In the addition program in Fig. 6.9, when line 25 executes, the string firstNumber (previously entered by the user in a prompt dialog) is converted to an integer and placed into a memory location to which the name number1 has been assigned by the interpreter. Suppose the user entered the string 45 as the value for firstNumber. The program converts firstNumber to an integer, and the computer places the integer value 45 into location number1, as shown in Fig. 6.10. Whenever a value is placed in a memory location, the value replaces the previous value in that location. The previous value is lost.
Suppose that the user enters 72 as the second integer. When line 26 executes, the pro-gram converts secondNumber to an integer and places that integer value, 72, into location number2; then the memory appears as shown in Fig. 6.11.
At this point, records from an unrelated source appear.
Lemma gt_true_iff (x y : Q) : Js.gt x y = true <-> (y < x)%Q.
Proof.
  unfold Js.gt. rewrite negb_true_iff, <- not_true_iff_false, Qle_bool_iff.
  split; [apply Qnot_le_lt | apply Qlt_not_le].
Qed.

Lemma gt_false_iff (x y : Q) : Js.gt x y = false <-> (x <= y)%Q.
Proof.
  unfold Js.gt. rewrite negb_false_iff. apply Qle_bool_iff.
Qed.

Lemma Math_round_comp (x y : Q) : (x == y)%Q -> Js.Math_round x = Js.Math_round y.
Proof. intros E. unfold Js.Math_round. now rewrite E. Qed.

Lemma Math_round_mono (x y : Q) : (x <= y)%Q -> Js.Math_round x <= Js.Math_round y.
Proof.
  intros H. unfold Js.Math_round. apply Qfloor_resp_le. lra.
Qed.

(** ** The time-based multiplier *)

Lemma timeMultiplier_low flow :
  (consumedDepositPercentage flow <= 100)%Q -> timeMultiplier flow = 1%Q.
Proof.
  intros H. unfold timeMultiplier.
  apply gt_false_iff in H. rewrite H. now rewrite andb_false_r.
Qed.

Lemma timeMultiplier_high flow :
  (100 < consumedDepositPercentage flow)%Q ->
  timeMultiplier flow =
    (1 + Js.Math_min ((consumedDepositPercentage flow - 100) * 4 / 100 / 24) 10)%Q.
Proof.
  intros H. unfold timeMultiplier.
  assert (Ht : Js.truthy (consumedDepositPercentage flow) = true).
  { apply truthy_true_iff. intros E. rewrite E in H. discriminate H. }
  apply gt_true_iff in H. now rewrite Ht, H.
Qed.

Lemma days_since_insolvent (c : Q) :
  ((c - 100) * 4 / 100 / 24 == (c - 100) * (1 # 600))%Q.
Proof. field. Qed.

Lemma timeMultiplier_ge_1 flow : (1 <= timeMultiplier flow)%Q.
Proof.
  destruct (Qlt_le_dec 100 (consumedDepositPercentage flow)) as [H | H].
  - rewrite (timeMultiplier_high _ H). unfold Js.Math_min.
    destruct (Q.min_spec ((consumedDepositPercentage flow - 100) * 4 / 100 / 24) 10)
      as [[_ E] | [_ E]]; rewrite E; [rewrite days_since_insolvent|]; lra.
  - rewrite (timeMultiplier_low _ H). lra.
Qed.

(** In the exact arithmetic of the rational model the two divisions of the
    code are one division by 100 * 24.  (Not so in binary64, where each
    division rounds: see the multiplier in binary64 below.) *)
Lemma timeMultiplier_exact_arithmetic (flow : Flow) :
  let c := consumedDepositPercentage flow in
  ((c <= 100)%Q -> (timeMultiplier flow == 1)%Q) /\
  ((100 < c)%Q ->
     (timeMultiplier flow == 1 + Qmin ((c - 100) * 4 / (100 * 24)) 10)%Q) /\
  ((c == 200)%Q -> (timeMultiplier flow == 1 + 4 / 24)%Q) /\
  ((6100 <= c)%Q -> (timeMultiplier flow == 11)%Q).
Proof.
  cbv zeta. repeat split.
  - intros H. now rewrite (timeMultiplier_low _ H).
  - intros H. rewrite (timeMultiplier_high _ H). unfold Js.Math_min.
    assert (E : ((consumedDepositPercentage flow - 100) * 4 / 100 / 24
                 == (consumedDepositPercentage flow - 100) * 4 / (100 * 24))%Q)
      by field.
    now rewrite E.
  - intros H.
    assert (H' : (100 < consumedDepositPercentage flow)%Q) by (rewrite H; reflexivity).
    rewrite (timeMultiplier_high _ H'). unfold Js.Math_min. rewrite H.
    reflexivity.
  - intros H.
    assert (H' : (100 < consumedDepositPercentage flow)%Q) by lra.
    rewrite (timeMultiplier_high _ H'). unfold Js.Math_min.
    rewrite Q.min_r; [reflexivity|].
    rewrite days_since_insolvent. lra.
Qed.
(** * S4C Clic extractor: a shallow embedding of [s4c_clic.py]

    The development follows the source file top to bottom: the Welsh
    date helpers, the regular-expression heuristics of [S4CClicBaseIE],
    the streaming-format loop, the episode record builder and the three
    resolvers.  The properties come after the definitions.

    Modelling conventions.
    - Text is a [string] of 8-bit characters; the character classes
      [\d], [\s], [\w] and case folding are those of the ASCII range,
      where they are Python's.  Beyond it Python's classes are those of
      Unicode, so a property that reads a text by these classes is
      stated for text of the ASCII range ([Plain.plain]).
    - [int] of a run of digits is total here; CPython refuses a run of
      more than 4300 digits, so a property that says a number is
      returned is stated for texts of at most 4300 characters.
    - Python's [re] is embedded as a backtracking matcher over a small
      regular-expression syntax, with the priorities of the original
      (greedy repetition, leftmost alternative first, leftmost start).
      The matcher is proved sound and complete for a relational reading
      of the patterns.
    - Upstream payloads are records whose optional keys are [option]
      fields ([None]: the key is absent); dictionaries read by key only
      are finite maps.
    - The methods inherited from the framework's [InfoExtractor] are the
      fields of a class; transport failures that the framework raises by
      itself are outside the model.
    - [datetime] is embedded by its proleptic Gregorian ordinals; the
      local time zone of the process is a function giving the UTC offset
      in force at a local wall-clock reading.
    - Exceptions are values of [exn] carried by the [result] monad. *)

From Stdlib Require Import ZArith Ascii String List Bool Lia.
From stdpp Require Import gmap strings.
Import ListNotations.

Local Open Scope Z_scope.

(** ** Characters *)

Module Char.

Definition code (a : ascii) : N := N_of_ascii a.

Definition between (lo hi : N) (a : ascii) : bool :=
  ((lo <=? code a) && (code a <=? hi))%N.
Lemma click_buttons_inv bs : forall u x y u',
  ui_inv u -> click_buttons bs u x y = Ok u' -> ui_inv u'.
Proof.
  induction bs as [| b bs IH]; intros u x y u' Hinv; cbn.
  - intros [= <-]. exact Hinv.
  - destruct (hit b x y); [| apply IH, Hinv].
    destruct (run_action u (b_action b)) as [u1 | e |] eqn:E; cbn;
      try discriminate.
    apply IH. apply (run_action_inv _ _ _ Hinv E).
Qed.

Lemma mouse_down_inv u x y u' :
  ui_inv u -> 0 <= x < WIDTH -> mouse_down u x y = Ok u' -> ui_inv u'.
Proof.
  intros Hinv Hx. unfold mouse_down.
  destruct (HEIGHT - PALETTE_HEIGHT <=? y).
  { intros [= <-]. destruct Hinv as [Hb Hs Hp _].
    split; cbn; try assumption. apply palette_index_range, Hx. }
  destruct ((HEIGHT - PALETTE_HEIGHT - 60 <=? y) && (y <? HEIGHT - PALETTE_HEIGHT)).
  { apply click_buttons_inv, Hinv. }
  destruct (set_region _ _ _ _) as [g | e |] eqn:E; cbn; try discriminate.
  intros [= <-]. destruct Hinv as [Hb Hs Hp Hsel].
  pose proof (update_cell_Ok _ _ _ _ _ E) as (E1 & _).
  split; cbn.
  - apply (reachable_step _ (Op_set_region (y / CELL_SIZE) (x / CELL_SIZE)
                                 (selected_color u)) _ Hb). exact E.
  - congruence.
  - intros i j z Hz. unfold set_region in E.
    apply update_cell_shape in E
      as (k1 & k2 & line & w & _ & _ & Hline & Hw & ->).
    cbn [grid set_grid] in Hz.
    rewrite (cell_nat_insert _ _ _ _ _ _ _ _ Hline Hw) in Hz.
    destruct (decide (i = k1 /\ j = k2)); [| apply (Hp i j z Hz)].
    injection Hz as <-. exact Hsel.
  - exact Hsel.
Qed.

Lemma ui_init_inv u : ui_init = Ok u -> ui_inv u.
Proof.
  intros [= <-]. split; cbn.
  - apply (reachable_init GRID_SIZE). reflexivity.
  - reflexivity.
  - intros i j x Hx.
    apply (Grid_init_cell GRID_SIZE _ i j x eq_refl) in Hx. subst x.
    cbn. rewrite COLORS_length. unfold GRID_SIZE. lia.
  - rewrite COLORS_length. unfold GRID_SIZE. lia.
Qed.

Lemma ui_reachable_inv u : ui_reachable u -> ui_inv u.
Proof.
  induction 1 as [u H | u x y u' _ IH _ Hx _ H].
  - apply ui_init_inv, H.
  - apply (mouse_down_inv u x y u' IH Hx H).
Qed.

(** ** [draw_grid] *)

Section Drawing.

Variable u : ui.
Hypothesis Hinv : ui_inv u.

Lemma ui_square : square (grid_size (ui_grid u)) (grid (ui_grid u)).
Proof. apply reachable_inv, Hinv. Qed.

Lemma cell_colour_known r c :
  in_bounds GRID_SIZE (r, c) ->
  exists x col,
    cell_at (ui_grid u) r c = Ok x /\ py_get COLORS (color x) = Ok col.
Proof.
  intros Hin. rewrite <- (ui_size u Hinv) in Hin.
  destruct (cell_at_in_bounds _ r c ui_square Hin) as [x Hx].
  pose proof Hx as Hn. apply (cell_at_nat _ r c ui_square Hin) in Hn.
  apply (ui_palette u Hinv) in Hn.
  destruct (py_get_in_bounds COLORS (color x) Hn) as [col [Hcol _]].
  exists x, col. split; assumption.
Qed.

Lemma draw_cell_ok r c :
  in_bounds GRID_SIZE (r, c) -> exists ps, draw_cell u r c = Ok ps.
Proof.
  intros Hin. destruct (cell_colour_known r c Hin) as (x & col & Hx & Hcol).
  unfold draw_cell. rewrite Hx. cbn [bind]. rewrite Hcol. cbn [bind].
  eexists. reflexivity.
Qed.

Lemma draw_cols_ok r cols :
  0 <= r < GRID_SIZE ->
  Forall (fun c => 0 <= c < GRID_SIZE) cols ->
  exists ps, draw_cols u r cols = Ok ps.
Proof.
  intros Hr. induction cols as [| c cols IH]; intros Hall; cbn.
  - eexists. reflexivity.
  - apply Forall_cons in Hall as [Hc Hall].
    destruct (draw_cell_ok r c) as [ps ->]; [split; assumption |].
    destruct (IH Hall) as [rest ->]. cbn. eexists. reflexivity.
Qed.

Lemma draw_rows_ok rows :
  Forall (fun r => 0 <= r < GRID_SIZE) rows ->
  exists ps, draw_rows u rows = Ok ps.
Proof.
  induction rows as [| r rows IH]; intros Hall; cbn.
  - eexists. reflexivity.
  - apply Forall_cons in Hall as [Hr Hall].
    destruct (draw_cols_ok r (range GRID_SIZE) Hr (range_bounds _)) as [ps ->].
    destruct (IH Hall) as [rest ->]. cbn. eexists. reflexivity.
Qed.

End Drawing.



(** X21. In every state of the window, a click above the button strip in the
    nine rightmost pixel columns of the window, which lie beyond the eleven
    columns that are drawn, raises [IndexError]: column [x // CELL_SIZE] is
    11. *)
Theorem grid_click_right_margin_raises u x y :
  ui_reachable u ->
  GRID_SIZE * CELL_SIZE <= x < WIDTH ->
  0 <= y < HEIGHT - PALETTE_HEIGHT - 60 ->
  mouse_down u x y = Raise IndexError.
Proof.
  intros Hreach Hx Hy. pose proof (ui_reachable_inv u Hreach) as Hinv.
  apply grid_click_margin; try assumption; [apply Hinv |].
  rewrite <- (ui_size u Hinv). apply reachable_inv, Hinv.
Qed.

Lemma grid_click_right_margin_raises_witness :
  exists u, ui_init = Ok u /\ mouse_down u 895 100 = Raise IndexError.
Proof.
  eexists. split; [reflexivity |].
  apply grid_click_right_margin_raises;
    [apply ui_reachable_init; reflexivity
    | vm_compute; split; congruence | vm_compute; split; congruence].
Defined.

(** X22. In every state of the window that clicks inside the window lead to
    from the initial one, [draw_grid] returns normally: every cell it reads
    exists, and the region of every cell is a subscript for which the palette
    has a colour. *)
Theorem draw_grid_never_raises u :
  ui_reachable u ->
  (exists ps, draw_grid u = Ok ps) /\
  (forall r c, in_bounds GRID_SIZE (r, c) ->
               exists x col, cell_at (ui_grid u) r c = Ok x /\
                             py_get COLORS (color x) = Ok col).
Proof.
  intros Hreach. pose proof (ui_reachable_inv u Hreach) as Hinv. split.
  - apply (draw_rows_ok u Hinv), range_bounds.
  - intros r c. apply (cell_colour_known u Hinv).
Qed.

Lemma draw_grid_never_raises_witness :
  exists u, ui_init = Ok u /\ exists ps, draw_grid u = Ok ps.
Proof.
  eexists. split; [reflexivity |].
  eapply draw_grid_never_raises, ui_reachable_init. reflexivity.
Defined.

Lemma run_action_regions u a u' :
  ui_inv u -> run_action u a = Ok u' ->
  colors (grid (ui_grid u')) = colors (grid (ui_grid u)).
Proof.
  intros [Hb _ _ _] H. pose proof (reachable_inv _ Hb) as Hinv.
  destruct a; cbn [run_action] in H.
  - destruct (solve (ui_grid u)) as [[out g] | e |] eqn:E; cbn in H;
      try discriminate H.
    injection H as <-. cbn.
    destruct (solve_inv _ _ _ Hinv E) as (_ & [_ S2] & _). symmetry. exact S2.
  - destruct (reset (ui_grid u)) as [g | e |] eqn:E; cbn in H;
      try discriminate H.
    injection H as <-. cbn.
    destruct (reset_inv _ _ Hinv E) as (_ & [_ S2] & _). symmetry. exact S2.
  - destruct (undo (ui_grid u)) as [g | e |] eqn:E; cbn in H;
      try discriminate H.
    injection H as <-. apply (undo_inv _ _ Hinv) in E. subst g. reflexivity.
  - injection H as <-. reflexivity.
Qed.

Lemma click_buttons_regions bs : forall u x y u',
  ui_inv u -> click_buttons bs u x y = Ok u' ->
  colors (grid (ui_grid u')) = colors (grid (ui_grid u)).
Proof.
  induction bs as [| b bs IH]; intros u x y u' Hinv; cbn.
  - intros [= <-]. reflexivity.
  - destruct (hit b x y); [| apply IH, Hinv].
    destruct (run_action u (b_action b)) as [u1 | e |] eqn:E; cbn;
      try discriminate.
    intros H. rewrite (IH u1 x y u' (run_action_inv _ _ _ Hinv E) H).
    apply (run_action_regions _ _ _ Hinv E).
Qed.

(** X23. In every state of the window, a click in the button strip or in the
    palette strip never changes the region of a cell, whatever it hits.  The
    button strip starts at [y = 840], above the lower edge [y = 891] of the
    bottom row of cells, so the cells of that row cannot be recoloured by a
    click on their lower part. *)
Theorem click_below_grid_keeps_regions u x y u' :
  ui_reachable u ->
  HEIGHT - PALETTE_HEIGHT - 60 <= y ->
  mouse_down u x y = Ok u' ->
  forall r c, region (ui_grid u') r c = region (ui_grid u) r c.
Proof.
  intros Hreach Hy H r c. pose proof (ui_reachable_inv u Hreach) as Hinv.
  apply region_same_colors. unfold mouse_down in H.
  destruct (Z.leb_spec (HEIGHT - PALETTE_HEIGHT) y).
  { injection H as <-. reflexivity. }
  destruct (Z.leb_spec (HEIGHT - PALETTE_HEIGHT - 60) y); [| lia].
  destruct (Z.ltb_spec y (HEIGHT - PALETTE_HEIGHT)); [| lia].
  cbn [andb] in H. apply (click_buttons_regions _ _ _ _ _ Hinv H).
Qed.

Lemma click_below_grid_keeps_regions_witness :
  exists u u',
    ui_init = Ok u /\
    mouse_down u 100 860 = Ok u' /\
    region (ui_grid u') 10 1 = region (ui_grid u) 10 1.
Proof.
  do 2 eexists. split; [reflexivity |].
  split; [vm_compute; reflexivity |].
  apply (click_below_grid_keeps_regions _ 100 860 _);
    [apply ui_reachable_init; reflexivity | vm_compute; congruence
    | vm_compute; reflexivity].
Defined.
(** C3. Once a move of a connection has passed the rate gate at [t1], the
    clock of the connection reads [t1] whatever the validator said; a
    further move of that connection at any [t2] with [t2 - t1 < 50] is
    dropped without any change of state and without any emission; a move at
    [t3] with [t3 - t1 >= 50] passes the gate again and stamps the clock.
    Traffic of other connections (and chat, interaction and emote events of
    this one) in between does not matter. *)
Theorem C3_rate_limit_gate
    (s : Server) (sid : string) (u1 u2 u3 : MovementUpdate) (t1 t2 t3 : Z)
    (between1 between2 : list Event) :
  is_Some (sessions s !! sid) →
  UPDATE_RATE_LIMIT ≤ t1 - default 0 (rateLimits s !! sid) →
  Forall (λ e, ¬ touches_limiter sid e) between1 →
  Forall (λ e, ¬ touches_limiter sid e) between2 →
  t2 - t1 < UPDATE_RATE_LIMIT →
  UPDATE_RATE_LIMIT ≤ t3 - t1 →
  let s1 := (step (EPlayerMove sid u1 t1) s).1 in
  let s2 := run between1 s1 in
  let s3 := run between2 (step (EPlayerMove sid u2 t2) s2).1 in
  rateLimits s1 !! sid = Some t1 ∧
  step (EPlayerMove sid u2 t2) s2 = (s2, []) ∧
  (checkRateLimit sid t3 s3).2 = true ∧
  rateLimits (step (EPlayerMove sid u3 t3) s3).1 !! sid = Some t3.
Proof.
  intros [c Hc] Hgate Hb1 Hb2 Ht2 Ht3 s1 s2 s3.
  destruct (on_player_move_clock sid c u1 t1 s Hc Hgate) as [Hclock Hsess].
  fold (step (EPlayerMove sid u1 t1) s) in Hclock, Hsess. fold s1 in Hclock, Hsess.
  destruct (run_untouched sid between1 s1 Hb1) as [Hr2 Hs2]. fold s2 in Hr2, Hs2.
  assert (Hdrop : step (EPlayerMove sid u2 t2) s2 = (s2, [])).
  { simpl. apply on_player_move_drop. rewrite Hr2, Hclock. simpl. lia. }
  assert (Hr3 : rateLimits s3 !! sid = Some t1 ∧ sessions s3 !! sid = Some c).
  { subst s3. rewrite Hdrop. simpl.
    destruct (run_untouched sid between2 s2 Hb2) as [-> ->].
    rewrite Hr2, Hs2, Hsess. done. }
  destruct Hr3 as [Hr3 Hs3].
  assert (Hgate3 : UPDATE_RATE_LIMIT ≤ t3 - default 0 (rateLimits s3 !! sid)).
  { rewrite Hr3. simpl. lia. }
  repeat split; [done|done| |].
  - by rewrite checkRateLimit_pass.
  - by destruct (on_player_move_clock sid c u3 t3 s3 Hs3 Hgate3).
Qed.
(** Node [n] is a source told to stop at time [t]. *)
Definition stops_at (w : World) (n : NodeId) (t : Q) : bool :=
  match stop_time w n with
  | Some t' => Qeq_bool t' t
  | None => false
  end.

(** The claimed table of the master gain target, in the words of the
    specification. *)
Definition claimed_master_target (enabled isRunning isBreak : bool)
    (volume : Q) : Q :=
  if negb enabled then 0
  else if isRunning && negb isBreak then 1.0 * volume
  else 0.3 * volume.

(** The claimed normalisation: the buffer has [durationSec * rate] samples,
    each in [-1, 1]. *)
Definition normalised (type : NoiseType) (durationSec rate : nat)
    (random : nat -> Q) : Prop :=
  exists buf,
    createNoiseBuffer {| sampleRate := rate |} type durationSec random = Ok buf /\
    length (channelData buf) = (durationSec * rate)%nat /\
    Forall (within 1) (channelData buf).

(** The samples of a generated buffer, none if generation raised. *)
Definition samples_of (o : outcome AudioBuffer) : list Q :=
  match o with
  | Ok b => channelData b
  | Throw _ => []
  end.

(** The stream of draws that are all 0, the low end of [0, 1). *)
Definition zero_draws : nat -> Q := fun _ => 0.

(** ** Summaries of the built graphs *)

(** The buffer [createNoiseBuffer] returns for a positive sample rate and the
    default duration. *)
Definition noiseBuffer (ctx : AudioContext) (type : NoiseType)
    (random : nat -> Q) : AudioBuffer :=
  {| numberOfChannels := 1;
     buf_length := sampleRate ctx * defaultDurationSec;
     buf_sampleRate := sampleRate ctx;
     channelData :=
       fill_channel type (sampleRate ctx * defaultDurationSec) random
         (replicate (sampleRate ctx * defaultDurationSec) 0) |}.

(** A world with its node store, connections and count of draws replaced. *)
Definition with_audio (w : World) (ns : list AudioNode)
    (es : list (NodeId * Target)) (rc : nat) : World :=
  set_nodes ns (set_edges es (set_randomCalls rc w)).

(** The record [buildModeNodes] returns when the store already holds [n]
    nodes. *)
Definition built_graph (mode : SoundMode) (n : nat) : ModeNodes :=
  match mode with
  | rain =>
      {| source := n + 1; gain := n; filter := Some (n + 2)%nat;
         lfoOsc := None; lfoGain := None; spraySource := None;
         bodyGain := None; sprayGain := None; masterFilter := None;
         panNode := None; panOsc := None; panGain := None |}
  | wind =>
      {| source := n + 1; gain := n; filter := Some (n + 2)%nat;
         lfoOsc := Some (n + 3)%nat; lfoGain := Some (n + 4)%nat;
         spraySource := None; bodyGain := None; sprayGain := None;
         masterFilter := None; panNode := None; panOsc := None;
         panGain := None |}
  | waves =>
      {| source := n + 1; gain := n; filter := None;
         lfoOsc := Some (n + 9)%nat; lfoGain := Some (n + 10)%nat;
         spraySource := Some (n + 4)%nat; bodyGain := Some (n + 3)%nat;
         sprayGain := Some (n + 6)%nat; masterFilter := Some (n + 8)%nat;
         panNode := Some (n + 7)%nat; panOsc := Some (n + 14)%nat;
         panGain := Some (n + 15)%nat |}
  end.

Definition playing : Playback := {| started := true; stopAt := None |}.

(** The nodes it appends to the store, in allocation order, after [rc] draws
    of the stream [random]. *)
Definition built_nodes (mode : SoundMode) (ctx : AudioContext)
    (random : nat -> Q) (rc : nat) : list AudioNode :=
  match mode with
  | rain =>
      [GainNode (param 1);
       AudioBufferSourceNode
         (Some (noiseBuffer ctx pink (fun k => random (rc + k)%nat))) true idle;
       BiquadFilterNode lowpass (param 3000) (param 0.7)]
  | wind =>
      [GainNode (param 1);
       AudioBufferSourceNode
         (Some (noiseBuffer ctx pink (fun k => random (rc + k)%nat))) true idle;
       BiquadFilterNode bandpass (param 600) (param 1.2);
       OscillatorNode (param 0.1) playing;
       GainNode (param 300)]
  | waves =>
      [GainNode (param 1);
       AudioBufferSourceNode
         (Some (noiseBuffer ctx brown (fun k => random (rc + k)%nat)))
         true playing;
       BiquadFilterNode lowpass (param 400) (param 0.7);
       GainNode (param 0.25);
       AudioBufferSourceNode
         (Some (noiseBuffer ctx pink
                  (fun k =>
                     random (rc + sampleRate ctx * defaultDurationSec + k)%nat)))
         true playing;
       BiquadFilterNode highpass (param 700) (param 0.7);
       GainNode (param 0.0);
       StereoPannerNode (param 0);
       BiquadFilterNode lowpass (param 2500) (param 0.9);
       OscillatorNode (param 0.12) playing;
       GainNode (param 1.0);
       GainNode (param 0.2);
       GainNode (param 0.25);
       GainNode (param 1500);
       OscillatorNode (param 0.05) playing;
       GainNode (param 0.3)]
  end.

(** The connections it makes, in call order; [m] is the master gain. *)
Definition built_edges (mode : SoundMode) (n m : nat)
  : list (NodeId * Target) :=
  match mode with
  | rain =>
      [((n + 1)%nat, ToNode (n + 2)); ((n + 2)%nat, ToNode n); (n, ToNode m)]
  | wind =>
      [((n + 3)%nat, ToNode (n + 4));
       ((n + 4)%nat, ToParam (n + 2) Frequency);
       ((n + 1)%nat, ToNode (n + 2)); ((n + 2)%nat, ToNode n); (n, ToNode m)]
  | waves =>
      [((n + 1)%nat, ToNode (n + 2)); ((n + 2)%nat, ToNode (n + 3));
       ((n + 4)%nat, ToNode (n + 5)); ((n + 5)%nat, ToNode (n + 6));
       ((n + 3)%nat, ToNode (n + 7)); ((n + 6)%nat, ToNode (n + 7));
       ((n + 7)%nat, ToNode (n + 8)); ((n + 8)%nat, ToNode n);
       ((n + 9)%nat, ToNode (n + 10)); ((n + 10)%nat, ToNode (n + 11));
       ((n + 11)%nat, ToParam (n + 3) Gain);
       ((n + 10)%nat, ToNode (n + 12));
       ((n + 12)%nat, ToParam (n + 6) Gain);
       ((n + 10)%nat, ToNode (n + 13));
       ((n + 13)%nat, ToParam (n + 8) Frequency);
       ((n + 14)%nat, ToNode (n + 15));
       ((n + 15)%nat, ToParam (n + 7) Pan);
       (n, ToNode m)]
  end.

(** The draws of [Math.random] it consumes. *)
Definition built_draws (mode : SoundMode) (ctx : AudioContext) : nat :=
  match mode with
  | waves =>
      sampleRate ctx * defaultDurationSec + sampleRate ctx * defaultDurationSec
  | _ => sampleRate ctx * defaultDurationSec
  end.

(** A parameter after the hook's three-call idiom (cancel the events from
    [now] on, hold the current value at [now], ramp to [target] by
    [now + d]). *)
Definition rescheduled (now target d : Q) (a : AudioParam) : AudioParam :=
  {| value := value a;
     events := events_before now (events a) ++
               [SetValueAtTime (value a) now;
                LinearRampToValueAtTime target (now + d)] |}.

(** The output gain parameter [startMode] leaves on a new graph: silent at
    [now], then the ramp to [target] over the fade time. *)
Definition faded_in (now target : Q) : AudioParam :=
  {| value := 1;
     events := [SetValueAtTime 0 now;
                LinearRampToValueAtTime target (now + FADE_TIME)] |}.

(** The nodes of a rain or wind graph once [startMode] has completed: the
    output gain faded in and the noise source started. *)
Definition started_nodes (mode : SoundMode) (ctx : AudioContext)
    (random : nat -> Q) (rc : nat) (now target : Q) : list AudioNode :=
  <[1%nat := AudioBufferSourceNode
               (Some (noiseBuffer ctx pink (fun k => random (rc + k)%nat)))
               true playing]>
    (<[0%nat := GainNode (faded_in now target)]>
       (built_nodes mode ctx random rc)).

(** The nodes of a waves graph when [startMode] raises: the output gain held
    at 0 with no ramp behind it. *)
Definition stalled_nodes (ctx : AudioContext) (random : nat -> Q) (rc : nat)
    (now : Q) : list AudioNode :=
  <[0%nat := GainNode {| value := 1; events := [SetValueAtTime 0 now] |}]>
    (built_nodes waves ctx random rc).

(** The world after [if (ctx.state === 'suspended') ctx.resume()]. *)
Definition resume_requested (w : World) : World :=
  match contextState w with
  | suspended => set_contextState suspended true w
  | _ => w
  end.

(** ** The routing invariant *)

Definition is_destination (t : Target) : bool :=
  match t with
  | ToDestination => true
  | _ => false
  end.

(** The nodes connected to the context's destination. *)
Definition destination_inputs (w : World) : list NodeId :=
  map fst (List.filter (fun e => is_destination (snd e)) (edges w)).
Once the program has obtained values for number1 and number2, it adds the values and places the sum into variable sum. The statement
sum = number1 + number2;
performs the addition and also replaces sum’s previous value. After sum is calculated, the memory appears as shown in Fig. 6.12. Note that the values of number1 and number2 ap-pear exactly as they did before they were used in the calculation of sum. These values were used, but not destroyed, when the computer performed the calculation—when a value is read from a memory location, the process is nondestructive.
When variables are declared, they are not assigned values unless specified by the pro-grammer. Assigning the value null to a variable indicates that it does not contain a value.